On Wed, 23 Nov 2011 10:46:41 +0200, "Michael S. Tsirkin" <mst@redhat.com> wrote:
> On Wed, Nov 23, 2011 at 01:02:22PM +1030, Rusty Russell wrote:
> > On Tue, 22 Nov 2011 20:36:22 +0200, "Michael S. Tsirkin" <mst@redhat.com> wrote:
> > > Here's an updated vesion.
> > > I'm alternating between updating the spec and the driver,
> > > spec update to follow.
> > 
> > Don't touch the spec yet, we have a long way to go :(
> > 
> > I want the ability for driver to set the ring size, and the device to
> > set the alignment.
> 
> Did you mean driver to be able to set the alignment? This
> is what BIOS guys want - after BIOS completes, guest driver gets handed
> control and sets its own alignment to save memory.

Yep, sorry.

But we really do want the guest to set the ring size.  Because it has to
be guest-physical-contiguous, the host currently sets a very small ring,
because the guest is useless if it can't allocate.

Either way, it's now the driver's responsibility to write those fields.

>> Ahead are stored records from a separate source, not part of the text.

(** * Policy Navigator front end: response normalisation, document ids and
      the upload / ask workflows

    Shallow embedding of
      - [frontend/src/PolicyNavigatorApp.jsx] ([toDocId], [getBestText],
        [classNames], [handleDrop], [handleUpload], [handleAsk] and the
        expressions the page shows),
      - [frontend/src/api.js] ([uploadFile], [indexItems], [ask]), and
      - the standalone components [UploadPanel.jsx], [AskForm] and
        [AnswerCard.jsx].

    JavaScript strings are sequences of UTF-16 code units, JSON responses are
    trees of JavaScript values, exceptions are an explicit error result, and
    the React state together with the list of issued network requests is
    threaded through the handlers.  Conversions to a string and the binary
    [+] throw where JavaScript throws; numbers are the integer-valued Numbers
    with their rounding and their printed form.  A state updater given to a
    setter runs when React renders, after the handler and outside its [try]:
    what it throws is kept as the render error of the component.  The texts
    of the errors the engine itself throws are those of V8. *)

From Stdlib Require Import List ZArith NArith String Ascii Bool Lia DecimalString.
Import ListNotations.

Set Implicit Arguments.
Set Warnings "-register-all".

(* ===================================================================== *)
(** ** JavaScript strings *)
(* ===================================================================== *)

(** A JavaScript string: its UTF-16 code units. *)
Definition jsstring := list N.

(** An ASCII literal of the source text, as code units. *)
Definition js (s : string) : jsstring := map N_of_ascii (list_ascii_of_string s).

Fixpoint str_eqb (a b : jsstring) : bool :=
  match a, b with
  | [], [] => true
  | x :: a', y :: b' => N.eqb x y && str_eqb a' b'
  | _, _ => false
  end.

Definition in_range (lo hi c : N) : bool := N.leb lo c && N.leb c hi.

(** [Array.prototype.join] on strings. *)
Fixpoint join (sep : jsstring) (parts : list jsstring) : jsstring :=
  match parts with
  | [] => []
  | [p] => p
  | p :: rest => p ++ sep ++ join sep rest
  end.

(** ECMAScript WhiteSpace and LineTerminator code units, the ones
    [String.prototype.trim] removes. *)
Definition is_white_space (c : N) : bool :=
  in_range 9 13 c            (* TAB, LF, VT, FF, CR *)
  || N.eqb c 32              (* SPACE *)
  || N.eqb c 160             (* NBSP *)
  || N.eqb c 5760            (* U+1680 *)
  || in_range 8192 8202 c    (* U+2000 .. U+200A *)
  || in_range 8232 8233 c    (* U+2028, U+2029 *)
  || N.eqb c 8239            (* U+202F *)
  || N.eqb c 8287            (* U+205F *)
  || N.eqb c 12288           (* U+3000 *)
  || N.eqb c 65279.          (* U+FEFF *)

Fixpoint trimStart (s : jsstring) : jsstring :=
  match s with
  | c :: r => if is_white_space c then trimStart r else s
  | [] => []
  end.

Definition trimEnd (s : jsstring) : jsstring := rev (trimStart (rev s)).

(** [String.prototype.trim]. *)
Definition trim (s : jsstring) : jsstring := trimEnd (trimStart s).

(** "Empty or whitespace-only". *)
Definition whitespace_only (s : jsstring) : bool := forallb is_white_space s.

Definition is_upper (c : N) : bool := in_range 65 90 c.
Definition is_lower (c : N) : bool := in_range 97 122 c.
Definition is_digit (c : N) : bool := in_range 48 57 c.
Definition hyphen : N := 45.

(** [String.prototype.toLowerCase] on the Basic Latin block: [A-Z] go to
    [a-z].  Code units outside ASCII are left alone here; [toDocId] only
    lowercases a string of ASCII letters, digits and hyphens (lemma
    [slug_chars] below), where this is exactly what JavaScript does. *)
Definition lower_unit (c : N) : N := if is_upper c then (c + 32)%N else c.
Definition toLowerCase (s : jsstring) : jsstring := map lower_unit s.

(* ===================================================================== *)
(** ** Numbers *)
(* ===================================================================== *)

(** The decimal digits of an integer, with its sign. *)
Definition decimal (n : Z) : jsstring := js (NilZero.string_of_int (Z.to_int n)).

(** The Number nearest to an integer: 53 significant bits, ties to even.
    An integer [n] stands for the Number [round_double n] throughout. *)
Definition round_double (z : Z) : Z :=
  (let a := Z.abs z in
   let sh := Z.log2 a - 52 in
   if sh <=? 0 then z
   else
     let q := a / 2 ^ sh in
     let r := a mod 2 ^ sh in
     let half := 2 ^ (sh - 1) in
     let q' := if (half <? r) || ((r =? half) && Z.odd q) then q + 1 else q in
     Z.sgn z * (q' * 2 ^ sh))%Z.

(** Beyond the largest finite Number the nearest Number is an infinity. *)
Definition is_infinite (z : Z) : bool :=
  (2 ^ 1024 <=? Z.abs (round_double z))%Z.

(** The integers of magnitude at most 2^53: each of them is a Number, and a
    sum of two of them that stays in that range is computed exactly. *)
Definition safe_integer (z : Z) : bool := (Z.abs z <=? 2 ^ 53)%Z.

(** Does the integer [y] round to the Number [a], for [a] at least 2^53?
    The bounds are the midpoints to the neighbouring Numbers, and belong to
    [a] when its significand is even. *)
Definition rounds_to (a y : Z) : bool :=
  (let sh := Z.log2 a - 52 in
   let m := a / 2 ^ sh in
   let below := if m =? 2 ^ 52 then 2 ^ (sh - 1) else 2 ^ sh in
   let lo := 2 * a - below in
   let hi := 2 * a + 2 ^ sh in
   if Z.even m then (lo <=? 2 * y) && (2 * y <=? hi)
   else (lo <? 2 * y) && (2 * y <? hi))%Z.

(** The decimals [s * 10^j] with [k] digits in [s] that round to [a]. *)
Definition candidates (a k : Z) : list (Z * Z) :=
  (let d := Z.of_nat (List.length (decimal a)) in
   flat_map (fun j =>
               if j <? 0 then []
               else
                 let s0 := a / 10 ^ j in
                 filter (fun sj => let s := fst sj in
                                   (10 ^ (k - 1) <=? s) && (s <? 10 ^ k)
                                   && rounds_to a (s * 10 ^ j))
                        [(s0, j); (s0 + 1, j)])
            [d - k; d - k + 1])%Z.

Definition distance (a : Z) (sj : Z * Z) : Z :=
  (Z.abs (fst sj * 10 ^ snd sj - a))%Z.

(** The candidate closest to [a], an even [s] winning a tie. *)
Fixpoint closest (a : Z) (best : Z * Z) (l : list (Z * Z)) : Z * Z :=
  match l with
  | [] => best
  | c :: r =>
      let better := (Z.ltb (distance a c) (distance a best))
                    || (Z.eqb (distance a c) (distance a best) && Z.even (fst c)) in
      closest a (if better then c else best) r
  end.

(** The shortest digits that still denote [a]: fewest digits first. *)
Fixpoint shortest (a : Z) (k : Z) (fuel : nat) : Z * Z :=
  match fuel with
  | O => (a, 0%Z)
  | S fuel' =>
      match candidates a k with
      | c :: r => closest a c r
      | [] => shortest a (k + 1)%Z fuel'
      end
  end.

(** [Number::toString] of a finite Number of at least 2^53: the shortest
    digits followed by zeros up to 21 digits, exponent notation beyond. *)
Definition big_to_string (a : Z) : jsstring :=
  let sj := shortest a 1 17 in
  let ds := decimal (fst sj) in
  let k := Z.of_nat (List.length ds) in
  let n := (k + snd sj)%Z in
  if (n <=? 21)%Z then ds ++ repeat 48%N (Z.to_nat (n - k))
  else match ds with
       | [] => []
       | d :: rest =>
           (d :: match rest with [] => [] | _ => 46%N :: rest end)
             ++ js "e+" ++ decimal (n - 1)
       end.

(** [Number::toString] of the Number an integer stands for. *)
Definition num_to_string (n : Z) : jsstring :=
  let d := round_double n in
  if is_infinite n then (if (d <? 0)%Z then js "-Infinity" else js "Infinity")
  else if (Z.abs d <? 2 ^ 53)%Z then decimal d
  else (if (d <? 0)%Z then js "-" else []) ++ big_to_string (Z.abs d).

(* ===================================================================== *)
(** ** Exceptions *)
(* ===================================================================== *)

(** A thrown error object: its class name and its [message]. *)
Record exn : Type := Exn { exn_name : jsstring; exn_message : jsstring }.

Definition Error (msg : jsstring) : exn := Exn (js "Error") msg.
Definition TypeError (msg : jsstring) : exn := Exn (js "TypeError") msg.

(** The outcome of evaluating an expression: a value or a thrown error. *)
Inductive result (A : Type) : Type :=
| Ok (a : A)
| Throw (e : exn).
Arguments Ok {A} a.
Arguments Throw {A} e.

Definition rbind {A B} (c : result A) (k : A -> result B) : result B :=
  match c with
  | Ok a => k a
  | Throw e => Throw e
  end.

(** [try { c } catch (e) { h e }] on pure code. *)
Definition rcatch {A} (c : result A) (h : exn -> result A) : result A :=
  match c with
  | Ok a => Ok a
  | Throw e => h e
  end.

Declare Scope js_scope.
Delimit Scope js_scope with js.
Notation "'let?' x ':=' c 'in' k" := (rbind c (fun x => k))
  (at level 10, x name, c at level 100, k at level 200) : js_scope.
Local Open Scope js_scope.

> > That's a bigger change than you have here.
> 
> Why can't we just add the new registers at the end?
> With the new capability, we have as much space as we like for that.

We could, for sure.

> > I imagine it almost rips the driver into two completely different drivers.
> 
> If you insist on moving all the rest of registers around, certainly. But
> why do this?

Because I suspect we'll be different enough anyway, once we change the
way we allocate the ring, and write the alignment.  It'll be *clearer*
to have two completely separate paths than to fill with if() statements.
And a rewrite won't hurt the driver.

But to be honest I don't really care about the Linux driver: we're
steeped in this stuff and we'll get it right.  But I'm *terrified* of
making the spec more complex; implementations will get it wrong.  I
*really* want to banish the legacy stuff to an appendix where noone will
ever know it's there :)

> Renaming constants in exported headers will break userspace builds.
> Do we care? Why not?

As the patch shows, I decided not to do that.  It's a nice heads-up, but
breaking older versions of the code is just mean.  Hence this:

> > +#ifndef __KERNEL__
> > +/* Don't break compile of old userspace code.  These will go away. */
> > +#define VIRTIO_PCI_HOST_FEATURES VIRTIO_PCI_LEGACY_HOST_FEATURES
> > +#define VIRTIO_PCI_GUEST_FEATURES VIRTIO_PCI_LEGACY_GUEST_FEATURES
> > +#define VIRTIO_PCI_LEGACY_QUEUE_PFN VIRTIO_PCI_QUEUE_PFN
> > +#define VIRTIO_PCI_LEGACY_QUEUE_NUM VIRTIO_PCI_QUEUE_NUM
> > +#define VIRTIO_PCI_LEGACY_QUEUE_SEL VIRTIO_PCI_QUEUE_SEL
> > +#define VIRTIO_PCI_LEGACY_QUEUE_NOTIFY VIRTIO_PCI_QUEUE_NOTIFY
> > +#define VIRTIO_PCI_LEGACY_STATUS VIRTIO_PCI_STATUS
> > +#define VIRTIO_PCI_LEGACY_ISR VIRTIO_PCI_ISR
> > +#define VIRTIO_MSI_LEGACY_CONFIG_VECTOR VIRTIO_MSI_CONFIG_VECTOR
> > +#define VIRTIO_MSI_LEGACY_QUEUE_VECTOR VIRTIO_MSI_QUEUE_VECTOR
> > +#define VIRTIO_PCI_LEGACY_CONFIG(dev) VIRTIO_PCI_CONFIG(dev)
> > +#define VIRTIO_PCI_LEGACY_QUEUE_ADDR_SHIFT VIRTIO_PCI_QUEUE_ADDR_SHIFT
> > +#define VIRTIO_PCI_LEGACY_VRING_ALIGN VIRTIO_PCI_VRING_ALIGN
> > +#endif /* ...!KERNEL */

...
> > +/* Fields in VIRTIO_PCI_CAP_COMMON_CFG: */
> > +struct virtio_pci_common_cfg {
> > +	/* About the whole device. */
> > +	__u64 device_features;	/* read-only */
> > +	__u64 guest_features;	/* read-write */
> > +	__u64 queue_address;	/* read-write */
> > +	__u16 msix_config;	/* read-write */
> > +	__u8 device_status;	/* read-write */
> > +	__u8 unused;
> > +
> > +	/* About a specific virtqueue. */
> > +	__u16 queue_select;	/* read-write */
> > +	__u16 queue_align;	/* read-write, power of 2. */
> > +	__u16 queue_size;	/* read-write, power of 2. */
> > +	__u16 queue_msix_vector;/* read-write */
> > +};
> 
> Slightly confusing as the registers are in fact little endian ...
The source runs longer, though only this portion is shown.